Queste furono le sue parole mentre teneva tra le mani una tazza bollente di tè:

– Vedi nonna, l’argomento della mia tesi riguarda Carl Gustav Jung, un noto psicologo e psichiatra svizzero che visse a cavallo tra Ottocento e Novecento. Egli sostiene nel Libro Rosso, o Liber Novus, che vi siano nell’uomo due differenti personalità. Una corrisponde a ciò che facciamo quotidianamente e dipende dal lavoro, dagli interessi, dagli incontri; mentre la seconda si trova in uno stato di comunione con il cosmo e la natura, ed è dedita a riflessioni solitarie di carattere religioso.

Al ricordo di quelle parole tutto le parve chiaro: negli ultimi trenta giorni aveva fatto capolino la seconda personalità. Mai come prima d’ora aveva compreso la sua equazione personale.

Tutt’a un tratto entrarono nella stanza una coppia di genitori con un bebè avvolto in una coperta, all’interno di una cesta. Indossavano degli abiti anni venti e la donna portava i capelli raccolti in una lunga treccia. Si avvicinarono al letto e le sorrisero. La signora Mali si strinse nelle spalle, rivolgendo un sorriso cordiale. La donna si sedette vicino a lei e le sfiorò i capelli con affetto. Le chiese delle sue condizioni di salute e poi la abbracciò forte. L’uomo la baciò sulla guancia, le versò dell’acqua nel bicchiere appoggiato sul comodino e glielo porse. In seguito si chinò sulla cesta, prese la piccola e gliela mise in braccio.

– Ecco il nostro piccolo diamante. Si chiama Ilde, – disse l’uomo con voce pacata.

– Ciao dolce Ilde, – disse la signora Mali, sorpresa dalla coincidenza.

Avevano lo stesso nome.

Ilde aveva gli occhi socchiusi e i capelli biondi chiari, giocherellava con le mani aprendole e chiudendole, pareva assorbire il mondo esterno attraverso i minuscoli palmi.

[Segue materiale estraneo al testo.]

(** No answer of the gate sets a cookie. *)
Lemma middleware_cookies (r : NextRequest) :
  res_cookies (middleware env fetchVerify r) = ∅.
Proof.
  destruct (middleware_cases r) as [-> | [-> | [target ->]]].
  - reflexivity.
  - unfold initialResponse. destruct (isAllowedOrigin env r); reflexivity.
  - reflexivity.
Qed.

(** The preflight half of C2 holds, for every origin: status 204 and
    [Access-Control-Allow-Origin] equal to the request's origin. *)
Lemma preflight_echoes_origin (r : NextRequest) :
  method r = "OPTIONS" ->
  status (middleware env fetchVerify r) = 204
  /\ res_headers (middleware env fetchVerify r) !! "Access-Control-Allow-Origin"
     = Some (requestOrigin r)
  /\ body (middleware env fetchVerify r) = None.
Proof.
  intros Hm. rewrite middleware_live, Hm, String.eqb_refl.
  split; [reflexivity|]. split; [|reflexivity].
  unfold preflightResponse. apply setCorsHeaders_origin.
Qed.

(** API paths pass through, whatever the origin. *)
Lemma api_passes_through (r : NextRequest) :
  method r <> "OPTIONS" ->
  JS.startsWith (pathname r) "/api/" = true ->
  middleware env fetchVerify r = initialResponse env r.
Proof.
  intros Hm Hapi. rewrite middleware_live.
  apply String.eqb_neq in Hm. rewrite Hm, Hapi.
  destruct (_ || _); reflexivity.
Qed.

(** The fail-open half of C7 holds: when the verification call raises, or
    answers OK, the request passes through. *)
Lemma verification_fault_passes_through (r : NextRequest) :
  reachesVerification env r = true ->
  fetchVerify r ("Bearer " +:+ template (getTokenFromRequest r)) <> FetchResponse false ->
  middleware env fetchVerify r = initialResponse env r.
Proof.
  unfold reachesVerification. intros Hreach Hfetch.
  repeat (apply andb_prop in Hreach as [Hreach ?]).
  rewrite middleware_live.
  repeat match goal with
         | H : negb ?b = true |- _ => apply negb_true_iff in H; rewrite H
         end.
  match goal with H : JS.truthy_opt _ = true |- _ => rewrite H end. simpl.
  destruct (fetchVerify r _) as [[|]|]; [reflexivity| |reflexivity].
  contradiction Hfetch. reflexivity.
Qed.

End RouteGateFacts.

(** ** Cross-origin requests to the API (C2) *)

(** C2 on the code: the gate never answers 403.  A [GET /api/deposits] from
    [https://evil.example], an origin outside the allow-list, passes through
    as the plain [NextResponse.next()], without body and without CORS
    headers; the two 403 branches of the source sit after the [try]/[catch]
    whose every path returns. *)
Theorem C2_disallowed_origin_api_passes_through :
  (forall env fetchVerify r, (status (middleware env fetchVerify r) =? 403) = false)
  /\ JS.includes allowedOrigins (requestOrigin Deployment.crossOriginApiRequest) = false
  /\ JS.startsWith (pathname Deployment.crossOriginApiRequest) "/api/" = true
  /\ (forall fetchVerify,
        middleware Deployment.production fetchVerify Deployment.crossOriginApiRequest
        = NextResponse.next).
Proof.
  split; [|split; [|split]].
  - intros env fetchVerify r.
    destruct (middleware_status env fetchVerify r) as [-> | [-> | ->]]; reflexivity.
  - vm_compute. reflexivity.
  - reflexivity.
  - intros fetchVerify. rewrite api_passes_through.
    + vm_compute. reflexivity.
    + discriminate.
    + reflexivity.
Qed.

(** ** Security headers (C6) *)

(** C6 on the code: no answer of the gate, pass-through or not, carries any
    of the four security headers; the request for the home page passes
    through with no header at all.  The statements that set
    [securityHeaders] sit after the [try]/[catch] whose every path returns. *)
Theorem C6_pass_through_lacks_security_headers :
  (forall env fetchVerify r,
      res_headers (middleware env fetchVerify r) !! "X-Content-Type-Options" = None
      /\ res_headers (middleware env fetchVerify r) !! "X-Frame-Options" = None
      /\ res_headers (middleware env fetchVerify r) !! "Referrer-Policy" = None
      /\ res_headers (middleware env fetchVerify r) !! "Permissions-Policy" = None)
  /\ (forall fetchVerify,
        kind (middleware Deployment.production fetchVerify Deployment.homeRequest)
        = PassThrough
        /\ res_headers (middleware Deployment.production fetchVerify Deployment.homeRequest)
           = ∅).
Proof.
  split.
  - intros env fetchVerify r.
    repeat split; apply middleware_headers; reflexivity.
  - intros fetchVerify. rewrite middleware_live. vm_compute. split; reflexivity.
Qed.

(** ** A rejected token on a protected page (C7) *)

(** C7 on the code: when the request gets to the verification call and the
    endpoint answers non-OK, the gate returns the redirect to
    [/login?returnUrl=<pathname>&expired=true], and that answer sets no
    cookie: the source clears the [token] cookie on the local [response] and
    returns the fresh object of [NextResponse.redirect]. *)
Theorem C7_rejected_token_redirect_sets_no_cookie
    (env : ProcessEnv) (fetchVerify : NextRequest -> string -> FetchOutcome)
    (r : NextRequest) :
  reachesVerification env r = true ->
  fetchVerify r ("Bearer " +:+ template (getTokenFromRequest r)) = FetchResponse false ->
  middleware env fetchVerify r = NextResponse.redirect (expiredLoginURL r)
  /\ res_cookies (middleware env fetchVerify r) !! "token" = None.
Proof.
  unfold reachesVerification. intros Hreach Hfetch.
  repeat (apply andb_prop in Hreach as [Hreach ?]).
  split; [|rewrite middleware_cookies; reflexivity].
  rewrite middleware_live.
  repeat match goal with
         | H : negb ?b = true |- _ => apply negb_true_iff in H; rewrite H
         end.
  match goal with H : JS.truthy_opt _ = true |- _ => rewrite H end. simpl.
  rewrite Hfetch. reflexivity.
Qed.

Le mani esploravano la realtà. Erano i vettori della conoscenza.

Rimasero in quello stato di sospensione per alcuni minuti, infine l’uomo e la donna ripresero la bambina e la adagiarono nella cesta. Salutarono calorosamente la signora Mali e si diressero verso il corridoio.

Poco dopo entrò un’infermiera venuta per somministrare i medicinali alla donna.

– Ha visto quella coppia con la bambina? – chiese la signora Mali con voce roca.

– Quale coppia? – rispose l’infermiera, sgranando gli occhi.

– Poco prima che lei entrasse, una coppia di genitori con una  bambina mi ha fatto visita. Non li ha visti nel corridoio?

– Signora, non c’era nessuno nel corridoio. L’orario delle visite inizia tra due ore e non è possibile entrare prima di allora. È sicura di sentirsi bene?

Non rispose. Inarcò le sopracciglia in segno di stupore e porse la penna all’infermiera. La mano tremava convulsamente.

– Può farlo lei oggi, per favore?

L’infermiera prese la penna e segnò una croce sul calendario: era il trentunesimo giorno. Quando la giovane donna se ne andò, la signora Mali ritornò con lo sguardo a fissare il muro giallo ocra, le orecchie tese ai rumori del mondo. Non riusciva a smettere di pensare a quello strano incontro. Percepiva in esso la familiarità che aveva sempre ricercato. Chi erano quelle persone? Perché la bambina aveva il suo stesso nome? Nella sua mente iniziò poco alla volta a germogliare un’idea. Un senso di piacere e di calore dilatò il cuore della donna. Di colpo le parole le uscirono di bocca, senza nemmeno rendersene conto.

– Mamma… Papà… – disse con voce sottile.

Due universi statici ma distinti, l’alfa e l’omega, l’inizio e la fine, erano venuti a coincidere sullo stesso asse spazio-temporale ed erano divenuti Uno, raggiungendo l’eternità.

– Il muro è… – affermò fievolmente dopo aver emesso un lungo sospiro.

L’ombra di un sorriso passò sul suo viso. Chiuse gli occhi e si lasciò sprofondare nel letto.